‘Biz Bunu Neden Yaptık?’

Ağa ile kâhyanın hikayesini bilirsiniz. Atlı arabaya binmişler, şehre gidiyorlar. Ağanın keyiflenesi tutmuş. Ağa kimle keyiflenir, tabii ki kâhya ile...

Ahmet Taşgetiren/Buğün

Biz bunu neden yaptık?
Ağa ile kahyanın hikayesini bilirsiniz. Atlı arabaya binmişler, şehre gidiyorlar. Ağanın keyiflenesi tutmuş. Ağa kimle keyiflenir, tabii ki kahya ile...


Yolda gördüğü at pisliğini gösterip, seslenmiş kahyaya: -Bak kahya, demiş, şu pisliği ye, sana şu kadar altın lira vereyim... Kahya bir pisliğe bakmış bir altın liraları düşünmüş, yutkunmuş, yutkunmuş, para tatlı gelmiş.

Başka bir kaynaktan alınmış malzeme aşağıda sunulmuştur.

Lemma hangs_on_sub ids ids' o : ids ⊆ ids' -> hangs_on ids' o = false -> hangs_on ids o = false.
Proof. destruct o as [x|]; [|done]. simpl. rewrite !bool_decide_eq_false. auto. Qed.

Lemma run_delete_batches n ids total d : (length ids <= n)%nat -> deletable ids d ->
  exists k d', run_ok (delete_batches n ids total) d = (total + k, d') /\ removed ids k d d'.
Proof.
  revert ids total d. induction n as [|n IH]; intros ids total d Hn Hdel.
  { destruct ids; [|simpl in Hn; lia]. exists 0, d. split; [by rewrite Z.add_0_r|apply removed_nil]. }
  destruct (decide (ids = [])) as [->|Hne]; [exists 0, d; split; [by rewrite Z.add_0_r|apply removed_nil]|].
  assert (delete_batches (S n) ids total = (let! deleted := deleteBatch (take batchSize ids) in delete_batches n (drop batchSize ids) (total + deleted))) as ->
    by (by destruct ids).
  rewrite run_ok_bind.
  assert (take batchSize ids <> []) as Htk by (by destruct ids).
  destruct (run_deleteBatch (take batchSize ids) d) as (k&d1&->&Hr); [done| |].
  { destruct Hdel as [Hno|[Hl Hb]]; [|by rewrite take_ge].
    apply existsb_none. intros m Hm. rewrite (hangs_on_sub _ ids); [by rewrite andb_false_r|apply subseteq_take|by apply Hno]. }
  destruct (IH (drop batchSize ids) (total + k) d1) as (k'&d'&->&Hr').
  - rewrite length_drop. unfold batchSize. destruct ids; simpl in *; lia.
  - left. destruct Hr as (_&_&f&->&_). intros m Hm. apply elem_of_delete_rows in Hm as [_ Hm].
    destruct Hdel as [Hno|[Hl _]]; [|rewrite drop_ge by done; by destruct (ReplyTo m)].
    eapply hangs_on_sub; [apply subseteq_drop|by apply Hno].
  - exists (k + k'), d'. split; [f_equal; lia|]. rewrite <- (take_drop batchSize ids). by eapply removed_app.
Qed.
(** ** The period that is parsed is the period that is shown *)
Section Period.
Context {HDur : GoDuration}.

Lemma append_nonempty (x suf : string) : x <> EmptyString -> x +:+ suf <> suf.
Proof.
  intros Hx E. apply (f_equal String.length) in E.
  assert (forall y, String.length (y +:+ suf) = (String.length y + String.length suf)%nat) as Hl by (induction y as [|b y IH]; [done|]; exact (f_equal S IH)).
  rewrite Hl in E. destruct x; [done|]. simpl in E. lia.
Qed.

Lemma trim_suffix_app (x suf : string) : trim_suffix suf (x +:+ suf) = Some x.
Proof.
  induction x as [|a x IH].
  - change (EmptyString +:+ suf) with suf. destruct suf as [|a suf]; [done|]. cbn [trim_suffix]. by rewrite String.eqb_refl.
  - change (String a x +:+ suf) with (String a (x +:+ suf)). cbn [trim_suffix].
    destruct (String.eqb_spec (String a (x +:+ suf)) suf) as [E|_]; [|by rewrite IH].
    by destruct (append_nonempty (String a x) suf).
Qed.

Lemma trim_suffix_Some (suf s r : string) : trim_suffix suf s = Some r -> s = r +:+ suf.
Proof.
  revert r. induction s as [|a s IH]; intros r; cbn [trim_suffix].
  - destruct (String.eqb_spec EmptyString suf) as [<-|]; [by intros [= <-]|done].
  - destruct (String.eqb_spec (String a s) suf) as [<-|]; [by intros [= <-]|]. intros (r'&E&->)%fmap_Some.
    change (String a s = String a (r' +:+ suf)). f_equal. by apply IH.
Qed.

(** The last character of a text. *)
Fixpoint last_char (s : string) : option Ascii.ascii :=
  match s with EmptyString => None | String a EmptyString => Some a | String _ r => last_char r end.

Lemma last_char_cons a b r : last_char (String a (String b r)) = last_char (String b r).
Proof. done. Qed.

Lemma last_char_app (x : string) suf : suf <> EmptyString -> last_char (x +:+ suf) = last_char suf.
Proof.
  intros Hs. induction x as [|a x IH]; [done|]. change (String a x +:+ suf) with (String a (x +:+ suf)).
  destruct (x +:+ suf) as [|b r] eqn:E; [|by rewrite last_char_cons].
  destruct x; [by destruct suf|discriminate].
Qed.

Lemma trim_suffix_last suf s : suf <> EmptyString -> last_char s <> last_char suf -> trim_suffix suf s = None.
Proof.
  intros Hs Hl. destruct (trim_suffix suf s) as [r|] eqn:E; [|done]. apply trim_suffix_Some in E as ->.
  by rewrite last_char_app in Hl.
Qed.

Lemma append_char (x : string) c : exists a r, x +:+ String c EmptyString = String a r.
Proof. destruct x as [|a x]; [by exists c, EmptyString|by exists a, (x +:+ String c EmptyString)]. Qed.

Lemma trim_right_app (x : string) c : is_blank c = false -> trim_right (x +:+ String c EmptyString) = x +:+ String c EmptyString.
Proof.
  intros Hc. induction x as [|a x IH].
  - change (trim_right (String c EmptyString) = String c EmptyString). cbn [trim_right]. by rewrite Hc.
  - change (trim_right (String a (x +:+ String c EmptyString)) = String a (x +:+ String c EmptyString)). cbn [trim_right]. rewrite IH.
    destruct (append_char x c) as (b&r&->). cbn [str_empty]. by rewrite andb_false_r.
Qed.

Lemma digit_char (v : N) : (v < 10)%N -> Ascii.nat_of_ascii (pretty_N_char v) = (48 + N.to_nat v)%nat.
Proof. intros H. by do 10 (destruct v as [|v] using N.peano_ind; [done|clear IHv]; try lia). Qed.

Lemma all_digits_go (x : N) s : all_digits (pretty_N_go x s) 0 = all_digits s (Z.of_N x).
Proof.
  revert s. induction (N.lt_wf_0 x) as [x _ IH]. intros s. destruct (decide (x = 0)%N) as [->|Hx]; [done|].
  rewrite pretty_N_go_step by lia. rewrite IH by (apply N.div_lt; lia). cbn [all_digits].
  pose proof (N.mod_lt x 10 ltac:(lia)) as Hm. pose proof (N.div_mod x 10 ltac:(lia)) as Hd. rewrite digit_char by done.
  generalize dependent (x `mod` 10)%N. intros k Hm Hd. replace (Z.of_nat (48 + N.to_nat k)) with (48 + Z.of_N k) by lia.
  destruct (Z.leb_spec 48 (48 + Z.of_N k)); [|lia]. destruct (Z.leb_spec (48 + Z.of_N k) 57); [|lia]. cbn [andb].
  f_equal. rewrite Hd at 2. lia.
Qed.

Lemma all_digits_head s v : s <> EmptyString -> all_digits s 0 = Some v ->
  exists a r, s = String a r /\ (48 <= Ascii.nat_of_ascii a <= 57)%nat.
Proof.
  destruct s as [|a r]; [done|]. intros _. cbn [all_digits]. destruct (_ && _) eqn:E; [|done]. intros _. exists a, r. split; [done|].
  apply andb_true_iff in E as [H1%Z.leb_le H2%Z.leb_le]. lia.
Qed.

Lemma pretty_pos (p : positive) : pretty (Z.pos p) = pretty_N_go (N.pos p) EmptyString.
Proof. done. Qed.

Lemma Atoi_pretty (n : Z) : 0 < n <= int64_max -> Atoi (pretty n) = Some n /\ exists a r, pretty n = String a r /\ (48 <= Ascii.nat_of_ascii a <= 57)%nat.
Proof.
  intros Hn. destruct n as [|p|p]; [lia| |lia]. rewrite pretty_pos.
  assert (all_digits (pretty_N_go (N.pos p) EmptyString) 0 = Some (Z.pos p)) as Hd by by rewrite all_digits_go.
  assert (pretty_N_go (N.pos p) EmptyString <> EmptyString) as Hne by (intros E; rewrite E in Hd; simpl in Hd; congruence).
  destruct (all_digits_head _ _ Hne Hd) as (a&r&E&Ha). rewrite E in *. split; [|by eauto].
  unfold Atoi. rewrite !bool_decide_false by lia. unfold digits_value. rewrite Hd. unfold int64_min, int64_max in *.
  rewrite (proj2 (Z.leb_le _ _)), (proj2 (Z.leb_le _ _)); [done|lia..].
Qed.

Lemma digit_not_blank a : (48 <= Ascii.nat_of_ascii a <= 57)%nat -> is_blank a = false.
Proof.
  intros H. unfold is_blank. apply orb_false_iff. split; [apply andb_false_iff; right; apply Nat.leb_gt; lia|apply Nat.eqb_neq; lia].
Qed.

(** A positive number and its unit are what the parser sees. *)
Lemma parse_counted (n : Z) c : 0 < n <= int64_max -> is_blank c = false -> (48 <= Ascii.nat_of_ascii c)%nat -> c <> Ascii.ascii_of_nat 48 ->
  let s := pretty n +:+ String c EmptyString in
  trim_space s = s /\ String.eqb s "" = false /\ String.eqb s "0" = false /\ counted (String c EmptyString) s = Some n.
Proof.
  intros Hn Hb Hc H0 s. destruct (Atoi_pretty n Hn) as (Hat&a&r&E&Ha).
  assert (s = String a (r +:+ String c EmptyString)) as Es by (unfold s; by rewrite E). split_and!.
  - unfold trim_space. rewrite Es. cbn [trim_left]. rewrite (digit_not_blank a Ha). rewrite <- Es. by apply trim_right_app.
  - by rewrite Es.
  - apply String.eqb_neq. intros Hs. apply (f_equal last_char) in Hs. unfold s in Hs. rewrite last_char_app in Hs by done.
    injection Hs as Hs. by apply H0; rewrite Hs.
  - unfold counted, s. rewrite trim_suffix_app, Hat. by rewrite (proj2 (Z.ltb_lt 0 n)) by lia.
Qed.
(* ===== verification/Channels.v ===== *)
(** * Channels (internal/channels: validate.go, store.go, service.go;
      internal/messaging/mentions.go; cmd/synapbus/goals_adapter.go)

    Named channels with their members and invitations: creation, joining (by
    invitation when the channel is private), leaving, kicking, deletion,
    listing, settings, broadcast with @mentions, and the per-owner my-agents
    channel.  Foreign keys are on in production, so inserting a membership of
    an absent channel fails and deleting a channel that messages,
    conversations or auction tasks still name fails. *)
From stdpp Require Import pretty.
From S2P Require Import Prelude Float64 Prog Table Schema Messaging MessagingQueries Goals.

(** ** Names *)
Definition is_upper (a : Ascii.ascii) : bool :=
  let n := Ascii.nat_of_ascii a in (65 <=? n)%nat && (n <=? 90)%nat.
Definition alnum_char (a : Ascii.ascii) : bool := is_upper a || is_alnum a.

(** [a-zA-Z0-9_-] *)
Definition name_char (a : Ascii.ascii) : bool :=
  alnum_char a || Ascii.eqb a (Ascii.ascii_of_nat 95) || Ascii.eqb a dash.

Fixpoint all_chars (p : Ascii.ascii -> bool) (s : string) : bool :=
  match s with EmptyString => true | String a r => p a && all_chars p r end.

(** [^[a-zA-Z0-9][a-zA-Z0-9_-]*$] *)
Definition channelNameRegex (s : string) : bool :=
  match s with EmptyString => false | String a r => alnum_char a && all_chars name_char r end.

Definition ValidateChannelName (name : string) : outcome error unit :=
  if str_empty name then Err ErrInvalidChannelName
  else if (64 <? String.length name)%nat then Err ErrInvalidChannelName
  else if negb (channelNameRegex name) then Err ErrInvalidChannelName
  else Ok tt.

Definition is_ascii (a : Ascii.ascii) : bool := (Ascii.nat_of_ascii a <? 128)%nat.
(* ===== verification/Auction.v ===== *)
(** * Task auctions (internal/channels: task_types.go, task_store.go,
      swarm_service.go)

    Tasks posted on auction channels, the bids on them, acceptance,
    completion, and the batched expiry of open tasks past their deadline. *)
From S2P Require Import Prelude Prog Table Schema Messaging Channels.

(** ** Status values *)
Definition task_status_text (s : TaskStatus) : string :=
  match s with
  | TaskStatusOpen => "open" | TaskStatusAssigned => "assigned"
  | TaskStatusCompleted => "completed" | TaskStatusCancelled => "cancelled"
  end.
Definition bid_status_text (s : BidStatus) : string :=
  match s with
  | BidStatusPending => "pending" | BidStatusAccepted => "accepted" | BidStatusRejected => "rejected"
  end.

Definition ValidTaskStatus (s : string) : bool :=
  bool_decide (s = "open" \/ s = "assigned" \/ s = "completed" \/ s = "cancelled").
Definition ValidBidStatus (s : string) : bool :=
  bool_decide (s = "pending" \/ s = "accepted" \/ s = "rejected").

(** ** The store *)
Definition object_or (r : rawjson) : rawjson := match r with RawEmpty => raw_empty_object | r => r end.

Definition task_new (t : Task) (now id : Z) : Task :=
  mkTask id (Task_ChannelID t) (PostedBy t) (Task_Title t) (Task_Description t) (object_or (Requirements t))
    (Deadline t) (Task_Status t) (AssignedTo t) now now.

Definition with_task_id (id : Z) (t : Task) : Task :=
  mkTask id (Task_ChannelID t) (PostedBy t) (Task_Title t) (Task_Description t) (Requirements t)
    (Deadline t) (Task_Status t) (AssignedTo t) (Task_CreatedAt t) (Task_UpdatedAt t).

Definition CreateTask (t : Task) : M Task :=
  exec_o EDb
    (fun d => if channel_exists d (Task_ChannelID t)
              then set_tasks (insert_row (task_new t (clock d)) (tasks d)) d else d)
    (fun d => if channel_exists d (Task_ChannelID t) then Ok (with_task_id (next_id (tasks d)) t) else Err EDb).

Definition GetTask (id : Z) : M Task :=
  query_o EDb (fun d => match find_id id (tasks d) with
                        | Some t => Ok t
                        | None => Err (ETaskNotFound id)
                        end).

(** The WHERE clause of ListTasks and CountTasks; the empty status is no
    filter. *)
Definition task_listed (channelID : Z) (status : string) (t : Task) : bool :=
  (Task_ChannelID t =? channelID) &&
  (str_empty status || String.eqb (task_status_text (Task_Status t)) status).

Definition task_newest (a b : Task) : Prop := Task_CreatedAt b <= Task_CreatedAt a.
#[export] Instance task_newest_dec a b : Decision (task_newest a b).
Proof. unfold task_newest. apply _. Defined.

Definition bid_oldest (a b : Bid) : Prop := Bid_CreatedAt a <= Bid_CreatedAt b.
#[export] Instance bid_oldest_dec a b : Decision (bid_oldest a b).
Proof. unfold bid_oldest. apply _. Defined.

(** [assigned_to] is only written when the new value is not empty. *)
Definition with_task_status (status : TaskStatus) (assignedTo : string) (now : Z) (t : Task) : Task :=
  mkTask (Task_ID t) (Task_ChannelID t) (PostedBy t) (Task_Title t) (Task_Description t) (Requirements t)
    (Deadline t) status (if str_empty assignedTo then AssignedTo t else assignedTo) (Task_CreatedAt t) now.

Definition UpdateTaskStatus (id : Z) (status : TaskStatus) (assignedTo : string) : M unit :=
  exec_o EDb
    (fun d => set_tasks (update_rows (by_id id) (with_task_status status assignedTo (clock d)) (tasks d)) d)
    (fun d => if affected (by_id id) (tasks d) =? 0 then Err (ETaskNotFound id) else Ok tt).

Definition bid_key (taskID : Z) (agentName : string) (b : Bid) : bool :=
  (Bid_TaskID b =? taskID) && String.eqb (Bid_AgentName b) agentName.
Definition has_bid (d : db) (taskID : Z) (agentName : string) : bool :=
  negb (affected (bid_key taskID agentName) (task_bids d) =? 0).
Definition task_exists (d : db) (taskID : Z) : bool := negb (affected (by_id taskID) (tasks d) =? 0).

Definition bid_new (b : Bid) (now id : Z) : Bid :=
  mkBid id (Bid_TaskID b) (Bid_AgentName b) (object_or (Bid_Capabilities b)) (TimeEstimate b) (Bid_Message b)
    BidStatusPending now.

(** UNIQUE(task_id, agent_name) is reported as the bid already made; the
    foreign key is checked at the end of the statement. *)
Definition CreateBid (b : Bid) : M Bid :=
  exec_o EDb
    (fun d => if negb (has_bid d (Bid_TaskID b) (Bid_AgentName b)) && task_exists d (Bid_TaskID b)
              then set_task_bids (insert_row (bid_new b (clock d)) (task_bids d)) d else d)
    (fun d => if has_bid d (Bid_TaskID b) (Bid_AgentName b)
              then Err (EAlreadyBid (Bid_AgentName b) (Bid_TaskID b))
              else if task_exists d (Bid_TaskID b)
              then Ok (mkBid (next_id (task_bids d)) (Bid_TaskID b) (Bid_AgentName b) (Bid_Capabilities b)
                         (TimeEstimate b) (Bid_Message b) BidStatusPending (Bid_CreatedAt b))
              else Err EDb).

Definition GetBid (bidID : Z) : M Bid :=
  query_o EDb (fun d => match find_id bidID (task_bids d) with
                        | Some b => Ok b
                        | None => Err (EBidNotFound bidID)
                        end).

Definition with_bid_status (status : BidStatus) (b : Bid) : Bid :=
  mkBid (Bid_ID b) (Bid_TaskID b) (Bid_AgentName b) (Bid_Capabilities b) (TimeEstimate b) (Bid_Message b)
    status (Bid_CreatedAt b).

Definition UpdateBidStatus (bidID : Z) (status : BidStatus) : M unit :=
  exec_o EDb
    (fun d => set_task_bids (update_rows (by_id bidID) (with_bid_status status) (task_bids d)) d)
    (fun d => if affected (by_id bidID) (task_bids d) =? 0 then Err (EBidNotFound bidID) else Ok tt).

Definition expireTasksBatchSize : Z := 500.

Definition expirable (now : Z) (t : Task) : bool :=
  bool_decide (Task_Status t = TaskStatusOpen) &&
  match Deadline t with Some dl => dl <? now | None => false end.

Definition CancelTasksByChannel (channelID : Z) : M Z :=
  let key t := (Task_ChannelID t =? channelID) && bool_decide (Task_Status t = TaskStatusOpen) in
  exec EDb
    (fun d => set_tasks (update_rows key (with_task_status TaskStatusCancelled "" (clock d)) (tasks d)) d)
    (fun d => affected key (tasks d)).

Record PaginatedTasks := mkPaginatedTasks { pt_Tasks : list Task; pt_Total : Z; pt_Offset : Z; pt_Limit : Z }.

Section Auction.
Context {HEng : Engine}.

Definition store_ListTasks (channelID : Z) (status : string) : M (list Task) :=
  query EDb (fun d => select_by task_newest (task_listed channelID status) (tasks d)).

Definition CountTasks (channelID : Z) (status : string) : M Z :=
  query EDb (fun d => affected (task_listed channelID status) (tasks d)).

Definition GetBids (taskID : Z) : M (list Bid) :=
  query EDb (fun d => select_by bid_oldest (fun b => Bid_TaskID b =? taskID) (task_bids d)).

(** SELECT rowid ... LIMIT 500, in whatever order the engine visits them. *)
Definition expire_batch (now : Z) (d : db) : list Z :=
  take (Z.to_nat expireTasksBatchSize) (Task_ID <$> scan (select (expirable now) (tasks d))).

Definition in_batch (ids : list Z) (t : Task) : bool := bool_decide (Task_ID t ∈ ids).

(** The UPDATE of one batch; its answer is RowsAffected. *)
Definition expire_update (now : Z) : M Z :=
  exec EDb
    (fun d => set_tasks (update_rows (in_batch (expire_batch now d))
                           (with_task_status TaskStatusCancelled "" (clock d)) (tasks d)) d)
    (fun d => affected (in_batch (expire_batch now d)) (tasks d)).

(** The [for] loop, [fuel] iterations at most; [None] when they did not
    suffice.  The failure of the first statement of an iteration stands for
    a context that is done. *)
Fixpoint expire_loop (fuel : nat) (now total : Z) : M (option Z) :=
  match fuel with
  | O => Ret (Ok None)
  | S fuel' =>
      let? _ := query EDb (fun _ => tt) in
      let? rowsAffected := expire_update now in
      let total := total + rowsAffected in
      if rowsAffected <? expireTasksBatchSize then Ret (Ok (Some total))
      else expire_loop fuel' now total
  end.

Definition store_ExpireTasks (fuel : nat) : M (option Z) :=
  let! now := time_now in
  let? hasWork := query EDb (fun d => negb (affected (expirable now) (tasks d) =? 0)) in
  if negb hasWork then Ret (Ok (Some 0)) else expire_loop fuel now 0.

(** ** The service *)
Definition PostTask (channelID : Z) (agentName title description : string) (requirements : rawjson)
    (deadline : option Z) : M Task :=
  let? ch := store_GetChannel channelID in
  if negb (bool_decide (Ch_Type ch = TypeAuction)) then Ret (Err (ENotAuctionChannel (Ch_Type ch)))
  else
    let? isMember := store_IsMember channelID agentName in
    if negb isMember then Ret (Err ErrNotChannelMember)
    else
      let! now := time_now in
      if match deadline with Some dl => dl <? now | None => false end then Ret (Err EDeadlinePast)
      else CreateTask (mkTask 0 channelID agentName title description (object_or requirements) deadline
                         TaskStatusOpen "" zero_time zero_time).

Definition BidOnTask (taskID : Z) (agentName : string) (capabilities : rawjson)
    (timeEstimate message : string) : M Bid :=
  let? task := GetTask taskID in
  if negb (bool_decide (Task_Status task = TaskStatusOpen)) then Ret (Err (ETaskNotOpen (Task_Status task)))
  else if String.eqb (PostedBy task) agentName then Ret (Err EBidOnOwnTask)
  else
    let? isMember := store_IsMember (Task_ChannelID task) agentName in
    if negb isMember then Ret (Err ErrNotChannelMember)
    else CreateBid (mkBid 0 taskID agentName (object_or capabilities) timeEstimate message
                      BidStatusPending zero_time).

(** "Reject all other bids": failures are logged and skipped. *)
Definition reject_others (bidID : Z) (allBids : list Bid) : prog db unit :=
  for_each allBids (fun b =>
    if negb (Bid_ID b =? bidID) && bool_decide (Bid_Status b = BidStatusPending)
    then let! _ := UpdateBidStatus (Bid_ID b) BidStatusRejected in Ret tt
    else Ret tt).

Definition AcceptBid (taskID bidID : Z) (agentName : string) : M unit :=
  let? task := GetTask taskID in
  if negb (String.eqb (PostedBy task) agentName) then Ret (Err ENotPoster)
  else if negb (bool_decide (Task_Status task = TaskStatusOpen)) then Ret (Err (ETaskNotOpen (Task_Status task)))
  else
    let? bid := GetBid bidID in
    if negb (Bid_TaskID bid =? taskID) then Ret (Err (EBidOfOtherTask bidID taskID))
    else
      let? _ := UpdateTaskStatus taskID TaskStatusAssigned (Bid_AgentName bid) in
      let? _ := UpdateBidStatus bidID BidStatusAccepted in
      let? allBids := GetBids taskID in
      let! _ := reject_others bidID allBids in
      Ret (Ok tt).

Definition CompleteTask (taskID : Z) (agentName : string) : M unit :=
  let? task := GetTask taskID in
  if bool_decide (Task_Status task = TaskStatusCompleted) && String.eqb (AssignedTo task) agentName
  then Ret (Ok tt)
  else if negb (bool_decide (Task_Status task = TaskStatusAssigned))
  then Ret (Err (ETaskNotAssigned (Task_Status task)))
  else if negb (String.eqb (AssignedTo task) agentName) then Ret (Err ENotAssignee)
  else UpdateTaskStatus taskID TaskStatusCompleted "".

Definition ListTasks (channelID : Z) (status : string) : M (list Task) := store_ListTasks channelID status.

Definition ListTasksPaginated (channelID : Z) (status : string) (opt_limit opt_offset : Z) : M PaginatedTasks :=
  let? ts := store_ListTasks channelID status in
  let limit := default_limit 50 opt_limit in
  let offset := default_offset opt_offset in
  match slice_page ts limit offset with
  | Ok p => Ret (Ok (mkPaginatedTasks p (Z.of_nat (length ts)) offset limit))
  | Err e => Ret (Err e)
  | Panic w => Ret (Panic w)
  end.

Definition GetTaskWithBids (taskID : Z) : M (Task * list Bid) :=
  let? task := GetTask taskID in
  let? bids := GetBids taskID in
  Ret (Ok (task, bids)).

Definition ExpireTasks (fuel : nat) : M (option Z) := store_ExpireTasks fuel.
End Auction.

-Olur ağa, demiş. "N'olacak, bir hamlede yutarım." diye düşünmüş. Ve yemiş. Ağa, altın liraları saymış kahyanın eline. Sonra, içi içini yemeye başlamış. -Ulan demiş, durup dururken altın liraları saydık kahyaya. N'olacak, adam yedi işte. Neyi eksildi? Biz de çok mühim bir şey zannettik pislik yemeyi... Sonra dönmüş kahyaya: -Ula kahya, demiş, hadi bir pazarlık daha yapalım. Ben yiyeyim şu yolun kenarındaki pisliği, sen o parayı geri bana ver. Kahya, bakmış, düşünmüş, ağanın pislik yemesi ona keyif vermiyor ama, ağayı kırmak olmaz, nasıl olsa ağa çıkarır bunun acısını kendisinden, iyisi mi ağanın suyuna gitmeli...

-Olur ağa, demiş. Ye vereyim parayı... Ağa da yutkuna yutkuna yemiş yoldaki pisliği... Sonra n'olmuş? Ağa şöyle demiş: -Bu para benim paramdı, sana gitti geldi, yine benim param oldu. Peki ama biz niye yedik o pisliği?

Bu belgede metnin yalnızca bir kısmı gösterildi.